On Jan. 15, the U.S. Food and Drug Administration announced that cloned livestock is safe to eat, and approved the sale of meat and milk from healthy cloned animals, despite a paucity of safety studies, congressional roadblocks and a clear consumer mandate against such products in the food supply.
The agency's final risk assessment, which ran to almost 1,000 pages, concluded, "Meat and milk from cattle, swine and goat clones are as safe as food we eat every day," according to Stephen Sundlof, director of the Center for Food Safety and Applied Nutrition.
The next day, the U.S. Department of Agriculture asked farmers to observe an ongoing "voluntary moratorium" on releasing cloned animal products into the market, a sign that the cloning issue remains divisive even within U.S. regulatory agencies.
"This flies in the face of what Congress asked for and what consumers demand," said Michael Hansen, Ph.D., senior scientist with Consumers Union, a nonprofit based in Yonkers, N.Y. "Poll after poll shows that consumers either won't eat it or want labeling, but FDA basically caved in to pressure from the biotech industry and a handful of cloning companies."
In December, the Senate asked the FDA to delay approval until completion of two studies: a National Academy of Sciences report on safety issues, and a USDA Economic Research Service examination of economic impacts of cloned food. It is likely, for example, that European Union consumers will reject all cloned products. Instead, Hansen said, the FDA issued a decision based on scanty science, ignoring issues of animal welfare.

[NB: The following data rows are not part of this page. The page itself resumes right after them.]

(** Ascending [ORDER BY] on one column: numbers by value, strings by
    their binary collation, NULL last. *)
Definition sql_rank (v : value) : nat :=
  match v with
  | VInt _ => 0%nat
  | VStr _ => 1%nat
  | VVector _ => 2%nat
  | VNone => 3%nat
  end.

Definition sql_leb (a b : value) : bool :=
  match a, b with
  | VInt x, VInt y => x <=? y
  | VStr s, VStr t => String.leb s t
  | _, _ => (sql_rank a <=? sql_rank b)%nat
  end.

Definition column (name : string) : option (Row -> value) :=
  if String.eqb name "SOURCE_ID" then Some SOURCE_ID
  else if String.eqb name "ORIGINAL_URL" then Some ORIGINAL_URL
  else if String.eqb name "STAGE_FILE_PATH" then Some STAGE_FILE_PATH
  else if String.eqb name "IMAGE_VECTOR" then Some IMAGE_VECTOR
  else None.

Definition row_le (col : Row -> value) (r1 r2 : Row) : Prop :=
  sql_leb (col r1) (col r2) = true.

#[global] Instance row_le_dec col r1 r2 : Decision (row_le col r1 r2) :=
  decide (sql_leb (col r1) (col r2) = true).

Definition order_by (col : Row -> value) (rows : list Row) : list Row :=
  merge_sort (row_le col) rows.

Definition set_cache (c : option (list Row * list UiEvent)) (w : World) : World :=
  mkWorld (ui w) (corpus w) (tables w) c (stage w) (local_fs w)
          (tmp_counter w) (embed_calls w).

Definition set_ui (u : list UiEvent) (w : World) : World :=
  mkWorld u (corpus w) (tables w) (available_images_cache w) (stage w)
          (local_fs w) (tmp_counter w) (embed_calls w).

Definition set_stage (s : gmap string bytes) (w : World) : World :=
  mkWorld (ui w) (corpus w) (tables w) (available_images_cache w) s
          (local_fs w) (tmp_counter w) (embed_calls w).

Definition set_local_fs (fs : gmap string bytes) (w : World) : World :=
  mkWorld (ui w) (corpus w) (tables w) (available_images_cache w) (stage w)
          fs (tmp_counter w) (embed_calls w).

Definition set_tmp_counter (n : nat) (w : World) : World :=
  mkWorld (ui w) (corpus w) (tables w) (available_images_cache w) (stage w)
          (local_fs w) n (embed_calls w).
(** * Further parts of the bundle

    The [messages] table of the rule, notions to read the helpers' results
    with, and the listeners of rules of the bundle other than
    [reactivity]. *)

(** ** The findings the rule can raise *)

(** [meta.messages] of the rule [reactivity]. *)
Definition MESSAGES : list (string * string) :=
  [("noWrite",
    "The reactive variable '{{name}}' should not be reassigned or altered directly.");
   ("untrackedReactive",
    "The reactive variable '{{name}}' should be used within JSX, a tracked scope (like createEffect), or inside an event handler function, or else changes will be ignored.");
   ("expectedFunctionGotExpression",
    "The reactive variable '{{name}}' should be wrapped in a function for reactivity. This includes event handler bindings on native elements, which are not reactive like other JSX props.");
   ("badSignal",
    "The reactive variable '{{name}}' should be called as a function when used in {{where}}.");
   ("badUnnamedDerivedSignal",
    "This function should be passed to a tracked scope (like createEffect) or an event handler because it contains reactivity, or else changes will be ignored.");
   ("shouldDestructure",
    "For proper analysis, array destructuring should be used to capture the {{nth}}result of this function call.");
   ("shouldAssign",
    "For proper analysis, a variable should be used to capture the result of this function call.");
   ("noAsyncTrackedScope",
    "This tracked scope should not be async. Solid's reactivity only tracks synchronously.")].

(** The names a message template interpolates: what stands between [{{] and
    [}}]. *)
Fixpoint placeholdersFrom (inside : option string) (template : string) : list string :=
  match template with
  | EmptyString => []
  | String c rest =>
      match inside with
      | None =>
          match rest with
          | String c' rest' =>
              if Ascii.eqb c "{" && Ascii.eqb c' "{"
              then placeholdersFrom (Some "") rest'
              else placeholdersFrom None rest
          | EmptyString => []
          end
      | Some key =>
          match rest with
          | String c' rest' =>
              if Ascii.eqb c "}" && Ascii.eqb c' "}"
              then key :: placeholdersFrom None rest'
              else placeholdersFrom (Some (String.append key (String c EmptyString))) rest
          | EmptyString => []
          end
      end
  end.

Definition placeholders (template : string) : list string :=
  placeholdersFrom None template.

(** The calls of [context.report] in the rule: the message and the names of
    the [data] passed with it. [warnShouldDestructure] passes [nth] or no
    data at all. *)
Definition SITES : list (string * list string) :=
  [("noWrite", ["name"]);
   ("untrackedReactive", ["name"]);
   ("expectedFunctionGotExpression", ["name"]);
   ("badSignal", ["name"; "where"]);
   ("badUnnamedDerivedSignal", []);
   ("shouldDestructure", ["nth"]);
   ("shouldDestructure", []);
   ("shouldAssign", []);
   ("noAsyncTrackedScope", [])].

Definition site (r : Report) : string * list string := (messageId r, map fst (data r)).

(** A finding ESLint can render: its message is declared, and every name the
    message interpolates has a value. *)
Definition Renders (r : Report) : Prop :=
  exists template,
    In (messageId r, template) MESSAGES
    /\ incl (placeholders template) (map fst (data r)).

(** ** Notions to read the helpers' results with *)

(** [r] is the first element of [l] that passes [p]. *)
Definition FirstThat {A} (p : A -> bool) (l : list A) (r : A) : Prop :=
  exists nearer further,
    l = nearer ++ r :: further /\ p r = true /\ Forall (fun x => p x = false) nearer.

(** The test of [ignoreTransparentWrappers]. *)
Definition isTransparentWrapper (n : Node) : bool :=
  inList (type n) ["TSAsExpression"; "TSNonNullExpression"; "TSSatisfiesExpression"].

(** The pairs [handleImportDeclaration] records for a declaration: for every
    [ImportSpecifier], in order, the imported name and the local one. *)
Definition importedPairs (src : Source) (n : Node) : list (string * string) :=
  flat_map (fun specifier =>
              if typeIs specifier "ImportSpecifier" then
                match strOf (childOf src specifier "imported") "name",
                      strOf (childOf src specifier "local") "name" with
                | Some imported, Some local => [(imported, local)]
                | _, _ => []
                end
              else [])
           (childList src n "specifiers").

(** The last pair recorded for a name. *)
Definition lastBinding (pairs : list (string * string)) (k : string) : option string :=
  option_map snd (List.find (fun kv => String.eqb (fst kv) k) (rev pairs)).

(** ** Notions for the rule's own functions *)

(** [matchTrackedScope(trackedScope, node)] while the frame of [scope] is at
    the top of the stack. *)
Definition matchesTrackedScope (scope : Node) (trackedScope : TrackedScope) (n : Node)
  : bool :=
  match expect trackedScope with
  | expect_function | expect_called_function => sameOpt (Some n) (ts_node trackedScope)
  | expect_expression =>
      isSome (findInScope n scope (fun node2 => sameOpt (Some node2) (ts_node trackedScope)))
  end.

(** Some tracked scope of the frame matches the node. *)
Definition tracked (cur : ScopeStackItem) (n : Node) : bool :=
  existsb (fun trackedScope => matchesTrackedScope (node cur) trackedScope n)
          (trackedScopes cur).

(** The two things [checkForReactiveAssignment] can do: register variables,
    or report that the call's result is not captured as it should be. *)
Definition Registers (s s' : St) : Prop :=
  reports s' = reports s
  /\ exists newSignals newProps,
       signals s' = signals s ++ newSignals /\ props s' = props s ++ newProps.

Definition Warns (s s' : St) : Prop :=
  signals s' = signals s /\ props s' = props s
  /\ exists n,
       (exists nth, reports s' = reports s ++ [mkReport (AtNode n) "shouldDestructure" nth])
       \/ reports s' = reports s ++ [mkReport (AtNode n) "shouldAssign" []].

(** No reference held by an entry lies in the scope at the top of the
    stack. *)
Definition NothingInScope (s : St) : Prop :=
  forall b reference,
    In b (signals s ++ props s) -> In reference (references b) ->
    isReferenceInCurrentScope reference s = Ok false s.

(** ** Further rules of the bundle

    A rule without state of its own is a function from the node its
    listener is called with to the findings it reports, in order.  The
    helpers of [@typescript-eslint/utils] and the string methods of
    JavaScript that a rule calls are parameters: [getStaticValue] answers
    [None] for [null]. *)

(** What [getStaticValue(...).value] can be, as far as the rules look. *)
Inductive Static :=
| SString (s : string)
| SNumber (text : string)
| SOther.

(** *** [jsx-no-script-url] *)

(** [[\u0000-\u001F ]]. *)
Definition isControlOrSpace (c : ascii) : bool := nat_of_ascii c <=? 32.

(** [[\r\n\t]]. *)
Definition isLineBreakOrTab (c : ascii) : bool :=
  let n := nat_of_ascii c in (n =? 13) || (n =? 10) || (n =? 9).

(** A letter of the pattern under the flag [i]: only the two ASCII forms of
    a letter match it. *)
Definition lowerLetter (c : ascii) : ascii :=
  if isUpper c then ascii_of_nat (nat_of_ascii c + 32) else c.

(** [cls*], which takes all it can: none of the classes of the pattern
    holds the character that follows it. *)
Fixpoint skip (cls : ascii -> bool) (s : string) : string :=
  match s with
  | String c rest => if cls c then skip cls rest else s
  | EmptyString => s
  end.
(** * FullscreenManager: a shallow embedding and its properties

    The development follows the class [FullscreenManager] of
    [packages/plugins/@nocobase/plugin-block-fullscreen/src/client]
    (module [FullscreenManager], kept in the sources next to
    [FullscreenBlockSchemaSettings.tsx]) and the one caller of it,
    [FullscreenBlock.tsx].

    The browser is modelled as far as the manager touches it:
    - the element tree is a finite heap of element records, a node being
      the index of its record; the manager never changes the tree;
    - the inline style of an element ([element.style]) is a slot per
      property of [STYLES_TO_SAVE]; the slots are independent of each
      other (the interplay of CSS shorthands and longhands is not modelled)
      and accept every string;
    - [window.getComputedStyle(e).display] is the inline [display] when it
      is set and the value the style sheets give the element otherwise;
    - [document.head] holds the injected [<style>] elements, each with an
      identity of its own;
    - [console] is a log, timers are a list of pending timer identifiers.

    The first part gives the manager and the properties of entering,
    leaving, the placeholder, the sweep and [cleanup]; the later parts add
    what entering hides, nested sessions, sequences of calls, and the
    click and unmount handlers of the block component. *)

From Stdlib Require Import List String Ascii Arith Bool Lia PeanoNat.
Import ListNotations.
Open Scope string_scope.
Open Scope list_scope.
Open Scope nat_scope.

Set Implicit Arguments.

(** ** Style properties *)

(** The keys of [interface StyleProperties]. *)
Inductive StyleProp : Type :=
| position | top | left | width | height | zIndex | background | overflow
| margin | padding | marginBottom | boxSizing | maxHeight | display.

Definition StyleProp_eq_dec (p q : StyleProp) : {p = q} + {p <> q}.
Proof. decide equality. Defined.

Definition prop_eqb (p q : StyleProp) : bool :=
  if StyleProp_eq_dec p q then true else false.

Lemma prop_eqb_refl (p : StyleProp) : prop_eqb p p = true.
Proof. unfold prop_eqb. destruct (StyleProp_eq_dec p p); congruence. Qed.

Lemma prop_eqb_eq (p q : StyleProp) : prop_eqb p q = true <-> p = q.
Proof. unfold prop_eqb. destruct (StyleProp_eq_dec p q); split; congruence. Qed.

Lemma prop_eqb_neq (p q : StyleProp) : p <> q -> prop_eqb p q = false.
Proof. unfold prop_eqb. destruct (StyleProp_eq_dec p q); congruence. Qed.

(** [const FULLSCREEN_STYLES], in the order of its keys. *)
Definition FULLSCREEN_STYLES : list (StyleProp * string) :=
  [ (position, "fixed"); (top, "0"); (left, "0"); (width, "100vw");
    (height, "100vh"); (zIndex, "9999"); (background, "#fff");
    (overflow, "auto"); (margin, "0"); (padding, "0"); (marginBottom, "0");
    (boxSizing, "border-box"); (maxHeight, "100vh"); (display, "block") ].

(** [const STYLES_TO_SAVE = Object.keys(FULLSCREEN_STYLES)]. *)
Definition STYLES_TO_SAVE : list StyleProp := map fst FULLSCREEN_STYLES.

Lemma STYLES_TO_SAVE_all (p : StyleProp) : In p STYLES_TO_SAVE.
Proof. destruct p; simpl; tauto. Qed.

Lemma STYLES_TO_SAVE_NoDup : NoDup STYLES_TO_SAVE.
Proof.
  unfold STYLES_TO_SAVE; simpl.
  repeat (constructor; [simpl; intuition discriminate|]).
  constructor.
Qed.

(** ** The element tree *)

Definition node := nat.

(** What the manager reads of an [HTMLElement] and never writes. *)
Record Element : Type := mkElement {
  id : string;                    (* element.id *)
  parentElement : option node;    (* element.parentElement *)
  children : list node;           (* Array.from(element.children) *)
  isConnected : bool;             (* the element is in the document *)
  sheetDisplay : string           (* display given by the style sheets *)
}.

(** The heap of elements; node [n] is the [n]-th record.  Nodes are
    numbered in tree order, so that a parent comes before its children. *)
Record DOM : Type := mkDOM {
  elements : list Element;
  body : node                     (* document.body *)
}.

Definition idOf (d : DOM) (n : node) : string :=
  match nth_error (elements d) n with Some e => id e | None => "" end.

Definition parentOf (d : DOM) (n : node) : option node :=
  match nth_error (elements d) n with Some e => parentElement e | None => None end.
(** * Further properties of the store *)

Lemma store_eq (st st' : Store) :
  _fileNameToTestPatterns st = _fileNameToTestPatterns st' →
  _testPatternsToIsPass st = _testPatternsToIsPass st' →
  _testPatternsToMap st = _testPatternsToMap st' →
  _map st = _map st' →
  st = st'.
Proof. destruct st, st'; simpl; by intros -> -> -> ->. Qed.

Lemma indexedPatterns_eq st filePath :
  indexedPatterns st filePath = default [] (_fileNameToTestPatterns st !! filePath).
Proof.
  unfold indexedPatterns, getFileCoverages. rewrite <-list_fmap_compose.
  by rewrite list_fmap_id.
Qed.

Lemma Set_add_elem x s : x ∈ s → Set_add x s = s.
Proof. intros Hx. unfold Set_add. by rewrite decide_True. Qed.

Lemma indexed_idemp p entry : indexed p (Some (indexed p entry)) = indexed p entry.
Proof. simpl. apply Set_add_elem, elem_of_indexed. by left. Qed.

Lemma setFileCoverage_map testPattern filePath (map : CoverageMap) st :
  _map (exec (setFileCoverage testPattern filePath map) st) = _map st.
Proof.
  unfold exec, setFileCoverage, mbind, Eff_bind, bind, get_store, fileCoverageFor.
  by destruct (_testPatternsToMap st !! testPattern), (map !! filePath).
Qed.

Section MoreProviderFacts.

Variable transformCoverage : CoverageMap → CoverageMap.

Lemma update_map testPattern isPass obj st :
  _map (exec (update transformCoverage testPattern isPass obj) st) = _map st.
Proof.
  rewrite exec_update. unfold updated.
  by destruct (_testPatternsToMap st !! testPattern).
Qed.

(** X1 (the loop of [update] returns).  Once [update] has the transformed coverage
    map of a report, its loop over the files of that map cannot throw: in a store
    where the pattern has a map the whole [forEach] completes normally, and in any
    store [setFileCoverage] returns for every file that [files()] lists, so
    "No file coverage available" is never raised from there.  (What the library does
    with a malformed report before that point is outside the model.) *)
Theorem X1_update_loop_never_throws st p (transformed : CoverageMap) :
  is_Some (_testPatternsToMap st !! p) →
  (forEach (λ fileName,
      st ← get_store;
      (match _fileNameToTestPatterns st !! fileName with
       | Some fileNameToTestPatternSet =>
           modify (set_fileNameToTestPatterns
                     <[fileName := Set_add p fileNameToTestPatternSet]>)
       | None =>
           modify (set_fileNameToTestPatterns <[fileName := [p]]>)
       end);;
      setFileCoverage p fileName transformed)
    (files transformed) st).1 = Normal tt
  ∧ ∀ st' file, file ∈ files transformed →
                (setFileCoverage p file transformed st').1 = Normal tt.
Proof.
  intros Hp. split.
  - rewrite forEach_merge; [done|done|]. intros file. by rewrite elem_of_files.
  - intros st' file [fc Hfc]%elem_of_files.
    unfold setFileCoverage, mbind, Eff_bind, bind, get_store, fileCoverageFor.
    rewrite Hfc. by destruct (_testPatternsToMap st' !! p).
Qed.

"Ninety-five percent of implanted clones don't make it," Hansen said. "Most die before birth, and the ones that live have all sorts of health problems. Yet they couldn't conclude that the technology is unsafe for animals, despite data on high rates of death and deformities." Because of their weakened immune systems, many clones require large doses of antibiotics, while the surrogate parents require hormones to prepare them for implantation.
"We don't know if the indirect results of animal cloning will have an impact on human health," said Steven Hoffman, managing director of the Organic Center, a Boulder, Colo.-based non-profit science and research foundation. "On an animal welfare level, cloned animals are unhealthy animals. On a human safety level, we believe there are insufficient studies to determine whether there's a problem."
According to Hansen, the FDA's safety conclusions on milk come from 43 cow clones, and on meat from 16 cow clones and just five pig clones. "On that small sample size, they concluded that meat and milk from all clones and their progeny is safe," Hansen said.
When cloned meat and milk begins to enter the market — and there are reports that cloned bull semen has already been used to produce offspring later sold for processing — the FDA has already determined that no labeling of cloned products will be required.